# Naive Bayes Classifier

In [73]:
import csv
from collections import Counter
from sklearn.feature_extraction.text import CountVectorizer
from sklearn.naive_bayes import MultinomialNB
from utils import counter_vocabulary

In [28]:
def read_input_list(path, mode='r'):
    with open(path, mode) as f:
        reader = csv.reader(f)
        next(reader)  # Skip the header
        return [row[0] for row in reader]

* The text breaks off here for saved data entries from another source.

Lemma added_keys {B} n (c : B) (g : group B) m : m ∈ control_keys (addControl n c g) <-> m = n \/ m ∈ control_keys g.
Proof using GL.
  rewrite !keys_controls, controls_add. destruct (n === m) eqn:E.
  - apply seqb_eq in E as ->. destruct (controls g m); split; auto; intros _; by eexists.
  - apply seqb_neq in E. split; [by right | by intros [->|?]].
Qed.

Lemma in_step_check b a s :
  in_step s -> name a ∈ app_names mat_dialog_data -> in_step (state_of (app_config_change b a (boxed b (name a) s))).
Proof using CL GL.
  intros Hs Hn. set (s1 := boxed b (name a) s). pose proof Hs as ((f & Hf & Hc) & _ & Hne & _).
  assert (E1 : options_form_group s1 = options_form_group s) by done.
  assert (E2 : agent_installer_configuration_form_group s1 = Some f) by done.
  unfold app_config_change, get. rewrite (bind_run_silent _ _ s1 s1 s1 eq_refl). rewrite E1.
  unfold the_form, get. destruct b, (options_form_group s) as [g|] eqn:Eg.
  - rewrite (bind_run_silent _ _ s1 tt _ eq_refl). apply (in_step_after true (name a) s); try done.
    + exists f. by rewrite Hc.
    + intros g' [= <-] E. apply (not_elem_of_nil (name a)). rewrite <- E. apply added_keys. by left.
    + intros m. unfold option_keys. cbn [with_options options_form_group]. rewrite added_keys, Eg. case_decide; naive_solver.
  - rewrite (bind_run_silent _ _ s1 tt (with_form (Some (set_customPackages true f))
      (with_options (Some (addControl (name a) (app_element_group a) empty_group)) s1)))
      by (unfold bind, gets, deref, modify, ret; cbn; by rewrite Hf).
    apply (in_step_after true (name a) s); try done.
    + by eexists.
    + intros g' [= <-] E. apply (not_elem_of_nil (name a)). rewrite <- E. apply added_keys. by left.
    + intros m. unfold option_keys. cbn [with_form with_options options_form_group]. rewrite added_keys, keys_empty, Eg.
      case_decide; naive_solver.
  - destruct (control_keys (removeControl (name a) g)) as [|k ks] eqn:Ek.
    + rewrite (bind_run_silent _ _ s1 tt (with_form (Some (set_customPackages false f)) (with_options None s1)))
        by (unfold bind, gets, deref, modify, ret; cbn; by rewrite Hf).
      apply (in_step_after false (name a) s); try done; [by eexists|].
      intros m. unfold option_keys. cbn [with_form with_options options_form_group]. rewrite Eg.
      pose proof (removed_keys (name a) g m) as Hr. rewrite Ek in Hr. case_decide; [split; [intros Hin; by apply not_elem_of_nil in Hin | done]|].
      naive_solver.
    + rewrite (bind_run_silent _ _ s1 tt _ eq_refl). apply (in_step_after false (name a) s); try done.
      * exists f. by rewrite Hc.
      * intros g' [= <-]. by rewrite Ek.
      * intros m. unfold option_keys. cbn [with_options options_form_group]. rewrite removed_keys, Eg.
        case_decide; naive_solver.
  - rewrite (bind_run_silent _ _ s1 tt s1 eq_refl). apply (in_step_after false (name a) s); try done.
    + exists f. by rewrite E1.
    + intros g. by rewrite E1.
    + intros m. unfold option_keys. rewrite E1, Eg. case_decide; [split; [intros Hin; by apply not_elem_of_nil in Hin | done] | done].
Qed.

def read_input_counter(path, mode='r'):
    with open(path, mode) as f:
        reader = csv.reader(f)
        next(reader)  # Skip the header
        return Counter({row[0]: int(row[1]) for row in reader})
    

neg_list = read_input_list("neg_list.csv")
pos_list = read_input_list("pos_list.csv")
neg_counter = read_input_counter("neg_counter.csv")
pos_counter = read_input_counter("pos_counter.csv")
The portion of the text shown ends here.